In preparation for migrating servers after an infiltration, we want to scrub our data and make sure it doesn't contain any malicious hacks or security holes.
To give you an idea of what I mean, here's a list (so far) of tests we'll run:
1) Compare each file against a keywords list of malicious keywords (eval,base64,iframe,viagra,etc) 2) Scan over any file with more than one period (has been a symptom of hacked files in the past) 3) Pinpoint any files with excessively long names (another symptom)
Any ideas of things I should add to this list?
This is an "after the horse has run away" sort of suggestion, but this is an excellent reason to keep as much of your data as possible under some kind of version control -- it makes it trivial to (a) identify changes and (b) roll back to a known good point.

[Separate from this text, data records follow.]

(** The stream opens on a directory as on a regular file; on a directory
    every read fails, and the digest is that of no bytes. *)
Definition calculate_md5 (filepath : fs_path) : M string :=
  fun s =>
    match lookup filepath (disk s) with
    | Some n =>
        if unreadable env filepath
        then Raised (runtime_error (cannot_open filepath)) s
        else Normal (digest_of match n with
                               | File data _ => data
                               | Dir _ => []
                               end) s
    | None => Raised (runtime_error (cannot_open filepath)) s
    end.

(* ----------------------------------------------------------------- *)
(** *** [scan_directory] *)

Definition file_size (n : node) : nat :=
  match n with File data _ => length data | Dir _ => 0 end.

Definition last_write_time (n : node) : Z :=
  match n with File _ mtime => mtime | Dir _ => 0%Z end.

Definition scan_entry (files_info : list FileInfo) (entry : fs_path * node)
  : M (list FileInfo) :=
  if is_regular_file (snd entry) then
    try_catch
      (digest <- calculate_md5 (fst entry) ;;
       ret (files_info ++
            [mkFileInfo (fst entry) digest (file_size (snd entry))
                        (last_write_time (snd entry))]))
      (fun e =>
         cerr_line ("无法处理文件 " ++ quoted (absolute_string (fst entry))
                    ++ ": " ++ what e)%string ;;
         ret files_info)
  else ret files_info.

Definition scan_directory (dir_path : fs_path) : M (list FileInfo) :=
  entries <- recursive_directory_iterator dir_path ;;
  foldM scan_entry entries [].

(* ----------------------------------------------------------------- *)
(** *** [current_timestamp] *)

Definition two_digits (n : nat) : string :=
  if n <? 10 then ("0" ++ decimal n)%string else decimal n.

If you're regularly backing up your data (and if it's not too large), you can restore the data from a "known good" point in the past and then diff it against your active data; if your backups are relatively frequently and your legitimate changes are not, this is a good way of figuring out what files, if any, were modified as part of the infiltration.
If you have Windows in your environment, I'd scan the files with the free version of Malwarebytes' Anti-Malware.
I'd suggest running both Clamscan, and Linux Malware Detect (LMD) against it. Between them, you should catch the majority of common malicious code.
Of course, if your attacker custom coded something, nothing short of a manual review of every file is going to catch it.